● WHAT YOU NEED TO DO: Repeat only the stretch of lines below that runs from the line with "Conventions of the" through the line with "probes them with", unaltered.

⟨

(** * xtquantai: the tool-dispatch core of [src/xtquantai/server.py]

    A shallow embedding of the MCP server's request dispatcher
    ([handle_call_tool]), its lazy initialisation guard
    ([ensure_xtdc_initialized]), the market-data handlers and the panel
    controller, together with the properties the specification states
    about them.

    Conventions of the embedding:
    - a Python [str] is the list of its code points ([pystr]); string
      constants of the source are written as UTF-8 literals and decoded;
    - the module-level global [xtdc_initialized] and the history of calls
      made on the backend [xtdata] form the [World] that every handler
      threads; a raised exception keeps the state changes made before it;
    - the backend [xtdata] is a record of methods, optional where the source
      probes them with [hasattr]; a method may answer differently at every
      call (its answer is a function of the calls made so far) and may raise;
    - Python built-ins whose exact tables are not part of this repository
      ([int], [float], [str.isdigit], [json.dumps], the clock) are fields of
      the environment [Env]; [print] and [time.sleep] are not modelled. *)

From Stdlib Require Import String Ascii DecimalString.
From Stdlib Require Import ZArith NArith QArith Bool Lia List.
Import ListNotations.

Set Implicit Arguments.
Set Warnings "-register-all".
Local Open Scope string_scope.
Local Open Scope Z_scope.
Local Open Scope list_scope.

(* ================================================================== *)
(** ** Python strings *)
(* ================================================================== *)

Module PyStr.

(** One code point of a Python [str]. *)
Definition char := N.
Definition pystr := list char.

Definition byte_of (a : ascii) : N := N_of_ascii a.

Fixpoint bytes_of (s : string) : list N :=
  match s with
  | EmptyString => []
  | String a r => byte_of a :: bytes_of r
  end.

(** UTF-8 decoding of a source literal into code points. *)
Fixpoint utf8_decode (bs : list N) : pystr :=
  match bs with
  | [] => []
  | b0 :: r0 =>
      if (b0 <? 128)%N then b0 :: utf8_decode r0
      else if (b0 <? 224)%N then
        match r0 with
        | b1 :: r1 => ((b0 - 192) * 64 + (b1 - 128))%N :: utf8_decode r1
        | _ => []
        end
      else if (b0 <? 240)%N then
        match r0 with
        | b1 :: b2 :: r2 =>
            ((b0 - 224) * 4096 + (b1 - 128) * 64 + (b2 - 128))%N
              :: utf8_decode r2
        | _ => []
        end
      else
        match r0 with
        | b1 :: b2 :: b3 :: r3 =>
            ((b0 - 240) * 262144 + (b1 - 128) * 4096
             + (b2 - 128) * 64 + (b3 - 128))%N :: utf8_decode r3
        | _ => []
        end
  end.

(** A string constant of the source. *)
Definition lit (s : string) : pystr := utf8_decode (bytes_of s).
Arguments lit : simpl never.

Definition char_eqb (a b : char) : bool := N.eqb a b.

Fixpoint eqb (s t : pystr) : bool :=
  match s, t with
  | [], [] => true
  | a :: s', b :: t' => char_eqb a b && eqb s' t'
  | _, _ => false
  end.

Definition comma : char := 44%N.
Definition dot : char := 46%N.
Definition hyphen : char := 45%N.

(** [c in s] for a one-character [c]. *)
Definition contains (c : char) (s : pystr) : bool := existsb (char_eqb c) s.

(** The characters [str.strip()] removes: those for which
    [str.isspace()] holds (CPython's [_PyUnicode_IsWhitespace]). *)
Definition is_space (c : char) : bool :=
  ((9 <=? c) && (c <=? 13) || (28 <=? c) && (c <=? 32)
   || (c =? 133) || (c =? 160) || (c =? 5760)
   || (8192 <=? c) && (c <=? 8202)
   || (c =? 8232) || (c =? 8233) || (c =? 8239) || (c =? 8287)
   || (c =? 12288))%N.

Fixpoint lstrip (s : pystr) : pystr :=
  match s with
  | [] => []
  | c :: r => if is_space c then lstrip r else s
  end.

(** [s.strip()] *)
Definition strip (s : pystr) : pystr := rev (lstrip (rev (lstrip s))).

(** [s.split(sep)] for a one-character separator: never empty, keeps empty
    pieces. *)
Fixpoint split (sep : char) (s : pystr) : list pystr :=
  match s with
  | [] => [[]]
  | c :: r =>
      if char_eqb c sep then [] :: split sep r
      else match split sep r with
           | h :: t => (c :: h) :: t
           | [] => [[c]]
           end
  end.

(** [sep.join(parts)] *)
Fixpoint join (sep : pystr) (parts : list pystr) : pystr :=
  match parts with
  | [] => []
  | [p] => p
  | p :: rest => p ++ sep ++ join sep rest
  end.

(** Truth value of a string: [not s] is [negb (truthy s)]. *)
Definition truthy (s : pystr) : bool :=
  match s with [] => false | _ => true end.

(** [str(z)] for an [int]. *)
Definition of_Z (z : Z) : pystr :=
  map byte_of (list_ascii_of_string (NilZero.string_of_int (Z.to_int z))).

Definition of_nat (n : nat) : pystr := of_Z (Z.of_nat n).

(** [s.lower() == "true"].  The only characters whose lower case is one of
    t, r, u, e are those letters and their ASCII capitals. *)
Definition lower_is_true (s : pystr) : bool :=
  match s with
  | [t; r; u; e] =>
      ((t =? 116) || (t =? 84)) && ((r =? 114) || (r =? 82))
      && ((u =? 117) || (u =? 85)) && ((e =? 101) || (e =? 69))
  | _ => false
  end%N.

End PyStr.
Import PyStr.


(* ================================================================== *)
(** ** Values *)
(* ================================================================== *)

(** What [json.dumps] accepts.  A [float] is kept as the rational it
    denotes; no arithmetic is done on it. *)
Inductive Json :=
| JNull
| JBool (b : bool)
| JInt (z : Z)
| JFloat (q : Q)
| JStr (s : pystr)
| JList (l : list Json)
| JDict (d : list (pystr * Json)).

(** A value found in [arguments].  The dispatcher only observes of a value
    whether it is a [str] or a [bool], and its truth value; a float, list
    or dict is [VOther] with its truth value. *)
Inductive PyVal :=
| VNone
| VBool (b : bool)
| VInt (z : Z)
| VStr (s : pystr)
| VOther (truth : bool).

Definition val_truthy (v : PyVal) : bool :=
  match v with
  | VNone => false
  | VBool b => b
  | VInt z => negb (z =? 0)
  | VStr s => truthy s
  | VOther t => t
  end.

(** [arguments: dict | None].  A dict is a list of bindings, read by its
    first binding of a key. *)
Definition Dict (V : Type) := list (pystr * V).
Definition Arguments := option (Dict PyVal).

Fixpoint dict_get {V} (k : pystr) (d : Dict V) : option V :=
  match d with
  | [] => None
  | (k', v) :: r => if PyStr.eqb k k' then Some v else dict_get k r
  end.

(** [d[k] = v]: overwrite in place, or append a new key. *)
Fixpoint dict_set {V} (k : pystr) (v : V) (d : Dict V) : Dict V :=
  match d with
  | [] => [(k, v)]
  | (k', v') :: r =>
      if PyStr.eqb k k' then (k', v) :: r else (k', v') :: dict_set k v r
  end.

(** An indicator parameter: [int], [float] or [str]. *)
Inductive ParamVal :=
| PInt (z : Z)
| PFloat (q : Q)
| PStr (s : pystr).

(** [{indicator: {param: value}}]: a dict with the single key [ic_name]. *)
Record IndicatorConfig := {
  ic_name : pystr;
  ic_params : Dict ParamVal
}.

(** One element of [panels]: a [UIPanel] object, or the plain dict the
    source substitutes when the constructor raises. *)
Inductive Panel :=
| PanelObj (stock period : pystr) (figures : list IndicatorConfig)
| PanelDict (stock period : pystr) (figures : list IndicatorConfig).
(** A line item that lacks a field is answered with a client error, also
    behind line items that fail a check of their own, as long as the
    lookups before it do not raise. *)
Lemma check_items_client_error pre l post s :
  gets_ok faults pre → (∀ i q p, ¬ complete l i q p) →
  ∃ e, check_items faults (pre ++ l :: post) s = (Return (Rejected e), s) ∧
       400 ≤ status_code (Rejected (A:=A) e) < 500.
Proof.
  intros Hg Hn. unfold check_items.
  generalize (m_zero (A:=A)), (@nil (Line.t A)).
  induction Hg as [|l0 pre Hf _ IH]; intros t ol; simpl app;
    rewrite for_each_cons; unfold bind at 1.
  - rewrite check_item_incomplete by done. exists IncompleteItem.
    split; [done|simpl; lia].
  - destruct (complete_dec l0) as [(i & q & p & Hc)|Hn0].
    + rewrite (check_item_complete _ _ _ _ _ _ _ Hc).
      destruct (complete_line _ _ _ _ Hc) as (Hi & _).
      rewrite Hi in Hf. rewrite Hf.
      destruct (DB.items (Session.working s) !! i) as [it|];
        [|eexists; split; [done|simpl; lia]].
      destruct (Item.is_active it); [|eexists; split; [done|simpl; lia]].
      simpl. destruct (Item.quantity_left it <? q);
        [eexists; split; [done|simpl; lia]|].
      apply IH.
    + rewrite check_item_incomplete by done. exists IncompleteItem.
      split; [done|simpl; lia].
Qed.

End Items.

(** ** The customer upsert *)

Section Writes.
Context {A : Type} `{!Money A}.
Variable faults : storage_op → bool.
Implicit Types (s : Session.t A) (c : gmap string (option string)).

Lemma field_ok_lookup c f :
  field_ok c f → ∃ v, c !! f = Some v ∧ cvalue c f = v.
Proof. intros (v & Hv & _). exists (Some v). unfold cvalue. by rewrite Hv. Qed.

Lemma dict_item_run c k s :
  field_ok c k → dict_item (A:=A) (Some c) k s = (Ok (cvalue c k), s).
Proof.
  intros (v & Hv & <-)%field_ok_lookup. unfold dict_item. by rewrite Hv.
Qed.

⟩

● REPLY TO THE EXERCISE:
    Conventions of the embedding:
    - a Python [str] is the list of its code points ([pystr]); string
      constants of the source are written as UTF-8 literals and decoded;
    - the module-level global [xtdc_initialized] and the history of calls
      made on the backend [xtdata] form the [World] that every handler
      threads; a raised exception keeps the state changes made before it;
    - the backend [xtdata] is a record of methods, optional where the source
      probes them with [hasattr]; a method may answer differently at every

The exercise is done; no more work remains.